New Year, New Project

Introducing Men Minds

I’m so excited that this project is about to launch, it feels like it’s been a long time in the making! Although it’s been a quick 12 months since the depths of last winter, when we were putting the finishing touches on our bid to UKRI, it’s a project that has been forming in my mind for many years.

I’ve long been interested in the role of young masculinities, not least because my research with young people in conflict with the law has consistently shown me that boys and young men are hugely overrepresented in our justice system and continue to fare poorly on a number of social, educational and health and wellbeing outcomes. This always seems so starkly represented in the suicide statistics.  When I was working on a literature review about the vulnerability of young men more than a decade ago now, I was struck by this 1990 quote from Angst and Ernst that “women seek help – men die” based upon their observations that three-quarters of individuals seeking help from a Swiss suicide prevention clinic were women, and three-quarters of those who died by suicide in the same time period were men. Now that quote is obviously an over-simplification, and it is also more than 30 years old, and much has changed in society since then.  However, what is still concerning is that of all suicides among young people in the UK between 2014-2016, 71% were male (Rodway et al., 2020).  And we know that since then the COVID-19 pandemic, and the ongoing impact of austerity and the cost of living crisis, has had a deleterious effect on young people’s social, educational and employment opportunities as well as their mental and physical health.  There’s certainly lots to deal with if you are a young person today, even more so if you are a young man from a group that is more likely to be marginalised in society.

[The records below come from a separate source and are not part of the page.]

(* ===== verification/AppServerProps.v ===== *)
(** * Properties of the server application

    The invariant holds after every event; what it says of sessions; the
    defects. *)

From S2P Require Import Prelude.
From S2P Require Import Order.
From S2P Require Import Book.
From S2P Require Import BookFlow.
From S2P Require Import BookEmit.
From S2P Require Import MatchingEngine.
From S2P Require Import EngineTotal.
From S2P Require Import Bytes.
From S2P Require Import HelperCodec.
From S2P Require Import HttpParser.
From S2P Require Import HttpMessage.
From S2P Require Import TokenCache.
From S2P Require Import TradingEngine.
From S2P Require Import TradingFifo.
From S2P Require Import TradingLive.
From S2P Require Import Uuid.
From S2P Require Import AuthClient.
From S2P Require Import OrderForm.
From S2P Require Import AppLogs.
From S2P Require Import AppServer.
From S2P Require Import AppServerInv.

(** Ingress messages refused for their user: counted as rejected but not as
    received. *)
Definition uncounted (e : app_event) : Z :=
  match e with
  | IngressArrives _ m _ =>
      match FormGet (ingress_form m) (lit "user") with
      | Some user => if IsValidUuidString user then 0 else 1
      | None => 1
      end
  | _ => 0
  end.

Section Server.
Context {PC NC : CredentialCache} (acfg : AuthConfig) (cfg : AppConfig) (uuid_of : nat → string).
Context (m0 : MatchingEngine) (mem : nat).
Implicit Types s : AppServer PC NC.

(** What an event must promise for the server to return: numbers of at most
    eighteen digits in forms and deadlines, well-formed replies from a storage helper that is there, and
    no market-data subscriber among the sockets that fail. *)
Definition event_ok s (x : gset Z * app_event) : Prop :=
  (∀ sym conns id, av_subscribers s !! sym = Some conns → is_Some (conns !! id) → id ∉ x.1) ∧
  match x.2 with
  | HttpArrives _ req _ _ _ _ => short_numbers (ParseForm (q_body req))
  | WsArrives _ _ payload _ => short_numbers (ParseForm payload)
  | IngressArrives _ m _ => short_numbers (ingress_form m)
  | AuthReplies _ _ m _ _ _ => nanos_fit m
  | StorageReplies k r => op_ok (av_engine s) (TReply k r)
  | StorageDies => False
  | _ => True
  end.

Section Handlers.
Context (ok : Prop) (bad : gset Z) (es : list (gset Z * app_event)).
Notation inv := (Inv acfg cfg m0 mem ok bad es).

Lemma inv_z g x y la le s : inv g x la le s → x = y → inv g y la le s.
Proof. by intros ? <-. Qed.

Lemma inv_parse form g x s (f : string + Symbol * Order → res (AppServer PC NC)) Q :
  (ok → short_numbers form) → inv g x [] [] s →
  (∀ r, ParseOrderForm form = Ok r → runs ok (f r) Q) → runs ok (r ← ParseOrderForm form; f r) Q.
Proof.
  intros Hs H Hf. destruct (ParseOrderForm form) as [r|] eqn:E; [by apply Hf|].
  intros Hok. destruct (short_form_parses form (Hs Hok)) as [r Hr]. congruence.
Qed.

Lemma inv_handle_submit t1 t2 backlog req r g x s :
  inv g x [] [] s → http_seen es r req → (ok → short_numbers (ParseForm (q_body req))) →
  runs ok (handle_submit acfg cfg uuid_of bad t1 t2 backlog req r s) (inv (g ++ [FromHttp r]) x [] []).
Proof.
  intros H Hr Hs. unfold handle_submit. apply (inv_count _ _ _ _ _ _ _ Received 1) in H. simpl in H.
  case_match.
  - apply inv_respond. apply (inv_count _ _ _ _ _ _ _ Backpressure 1) in H. eapply inv_z; [done|]. simpl. lia.
  - eapply inv_parse; [done|done|]. intros [err|[sym o]] E.
    + apply inv_respond. apply (inv_count _ _ _ _ _ _ _ Rejected 1) in H. eapply inv_z; [done|]. simpl. lia.
    + eapply runs_mono; [by apply (inv_authenticate _ _ _ _ _ _ _ _ t1 t2 req (WorkSubmit r sym o) _ _ _ H)|].
      intros s' Hs'. eapply inv_z; [done|]. simpl. lia.
Qed.

Lemma inv_handle_cancel t1 t2 req r g x s :
  inv g x [] [] s → http_seen es r req →
  runs ok (handle_cancel acfg cfg uuid_of bad t1 t2 req r s) (inv (g ++ [FromHttp r]) x [] []).
Proof.
  intros H Hr. unfold handle_cancel.
  destruct (FormGet (ParseForm (q_body req)) (lit "order")) as [handle|] eqn:E; [|by apply inv_respond].
  destruct (IsValidUuidString handle) eqn:Ev; [|by apply inv_respond].
  eapply runs_mono; [apply (inv_authenticate _ _ _ _ _ _ _ _ t1 t2 req (WorkCancel r (str handle)) _ _ _ H)|].
  - split; [done|]. by exists handle.
  - intros s' Hs'. eapply inv_z; [done|]. simpl. lia.
Qed.

Lemma inv_handle_auction req g x s :
  inv g x [] [] s → runs ok (handle_auction bad req s) (λ y, inv g x [] [] y.2).
Proof.
  intros H. unfold handle_auction.
  destruct (FormGet (ParseForm (q_body req)) (lit "symbol")) as [[|c sym]|]; [done| |done].
  destruct (FormGet (ParseForm (q_body req)) (lit "phase")) as [phase|]; [|done].
  destruct (bool_decide (phase = lit "open") || bool_decide (phase = lit "close")); [|done].
  set (opening := bool_decide (phase = lit "open")). set (sy := str (c :: sym)).
  destruct (run_auction sy opening (av_engine s)) as [[ts te]|] eqn:E.
  - cbn [mbind res_bind].
    assert (inv g x [] [] (set_engine te [TAuction sy opening] s)) as H1.
    { eapply inv_engine_quiet; try done; [simpl; by rewrite E|by eapply same_queue_run_auction|].
      intros Hok. destruct (iv_live _ _ _ _ _ _ _ _ _ _ _ _ H Hok) as [HL Hh].
      destruct (run_auction_ok sy opening _ HL Hh) as (ts' & te' & E' & ?). rewrite E in E'. by injection E' as <- <-. }
    apply (inv_count _ _ _ _ _ _ _ Auctions 1), (inv_count _ _ _ _ _ _ _ Trades (Z.of_nat (length ts))) in H1.
    simpl in H1. rewrite !Z.sub_0_r in H1. apply runs_bind. eapply runs_mono; [by apply inv_broadcast|]. done.
  - intros Hok. destruct (iv_live _ _ _ _ _ _ _ _ _ _ _ _ H Hok) as [HL Hh].
    destruct (run_auction_ok sy opening _ HL Hh) as (ts' & te' & E' & ?). by rewrite E in E'.
Qed.

(** ** The router *)

(** A handler answers the request [r], at once or later. *)
Definition serves (r : nat) (g : list Origin) (x : Z) s (req : HttpRequest) (h : Handler (res (AppServer PC NC))) : Prop :=
  match h with
  | SyncHandler f => runs ok (f req (Ok s)).2 (inv g x [] [])
  | AsyncHandler f => (f req (Ok s)).1 = None ∧ runs ok (f req (Ok s)).2 (inv (g ++ [FromHttp r]) x [] [])
  end.

Lemma inv_dispatch routes r g x s req :
  inv g x [] [] s → Forall (λ e, serves r g x s req (en_handler e)) routes →
  runs ok (let '(resp, a) := dispatch routes req (Ok s) in
           s ← a; Ok (match resp with Some y => respond r y s | None => s end)) (inv (g ++ [FromHttp r]) x [] []).
Proof.
  intros H Hr. unfold dispatch. generalize false. induction Hr as [|e routes He _ IH]; intros matched; cbn [route_loop].
  - by apply inv_respond.
  - destruct (negb _); [apply IH|]. destruct (bool_decide _); [|apply IH].
    destruct (en_handler e) as [f|f]; simpl in He; destruct (f req (Ok s)) as [resp a]; simpl in He; apply runs_bind.
    + eapply runs_mono; [exact He|]. intros s' H'. by apply inv_respond.
    + destruct He as [-> He]. by eapply runs_mono; [exact He|].
Qed.

Lemma serves_sync f r g x s req :
  runs ok (f req s) (λ y, inv g x [] [] y.2) → serves r g x s req (SyncHandler (sync_route f)).
Proof. unfold serves, sync_route. cbn [mbind res_bind]. by destruct (f req s) as [[resp s']|]. Qed.

Lemma serves_add r g x s req method path h routes :
  Forall (λ e, serves r g x s req (en_handler e)) routes → serves r g x s req h →
  Forall (λ e, serves r g x s req (en_handler e)) (routes ++ [HttpMessage.mkEntry method path h]).
Proof. intros Hr Hh. apply Forall_app. split; [done|]. by apply Forall_singleton. Qed.

Lemma inv_handle_http t1 t2 backlog dropped r req g x s :
  inv g x [] [] s → http_seen es r req → (ok → short_numbers (ParseForm (q_body req))) →
  runs ok (handle_http acfg cfg uuid_of bad t1 t2 backlog dropped r req s) (inv (g ++ [FromHttp r]) x [] []).
Proof.
  intros H Hr Hs. apply inv_dispatch; [done|]. unfold setup_routes. cbv zeta.
  assert (∀ f, serves r g x s req (SyncHandler (sync_route (λ req s, Ok (f req s, s))))) as Hpure.
  { intros f. by apply serves_sync. }
  match goal with |- context [add_sync (lit "POST") (lit "/auction") ?f ?l] =>
    assert (Forall (λ e, serves r g x s req (en_handler e)) (add_sync (lit "POST") (lit "/auction") f l)) as Hall end.
  { apply serves_add; [|by apply serves_sync, inv_handle_auction]. apply serves_add; [|apply (Hpure handle_book)].
    apply serves_add; [|split; [done|by apply inv_handle_cancel]].
    apply serves_add; [|split; [done|by apply inv_handle_submit]].
    apply serves_add; [constructor|apply (Hpure (λ _ _, plain_text 200 (lit "ok")))]. }
  destruct (ap_metrics_enabled cfg); [|exact Hall]. apply serves_add; [exact Hall|].
  apply (Hpure (λ _ s, handle_metrics backlog dropped s)).
Qed.

(** ** WebSocket frames *)

Lemma inv_subscription subs g x s :
  inv g x [] [] s → Inv acfg cfg m0 mem ok ∅ es g x [] [] (set_conns subs (av_conn_owner s) (av_conn_perframe s) s).
Proof. by intros []. Qed.
Lemma inv_any_socket g x s : inv g x [] [] s → Inv acfg cfg m0 mem ok ∅ es g x [] [] s.
Proof. by intros []. Qed.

But there’s also a lot more to mental health than suicide or the prevention of mental illness. I’m also interested in how developing masculine identities shape young men’s experiences of mental health and wellbeing, in positive and other ways.  I’m interested in this from a research perspective but also, as the parent of a 7 year-old boy, I have a vested interest in understanding how I can help him develop a positive masculine (or other) identity, and how he can support himself and his friends to lead a meaningful and happy life.  I see so many things that have changed for the better for his generation, he’s very privileged to see such beautiful, yet ordinary, diversity among his friendship groups and ours.  Yet I’m also aware that the playground is often quite clearly divided along traditional gender lines, and I know that at school and elsewhere there are still so many influences about what boys should be and do that he will need to learn to navigate, even before he reaches the age of social media.

And so I hope that this project will bring those strands and experiences together.  We’ve got a fantastic team of academics working on the project, and I’m really looking forward to working together with the 12 young men that we recruit, to design more relevant and accessible research tools and methods for researching mental health. I’m even more excited to support those young men to then take these tools forward to conduct their own research with their peers, so that we can better understand what it means to be a young man today, and how that supports or hinders mental health, wellbeing and recovery.

There’s something about the start of New Year, and a new project, that is making me feel hopeful and reflective.  I feel that there is going to be so much to learn from this project, from the young men and from my project partners.  My New Year’s resolution (among the many ‘carried over’ ones such as going to the gym more, eating less crisps, and indulging in less procrastination on social media 😬) is definitely to make the most of this important opportunity we have been given.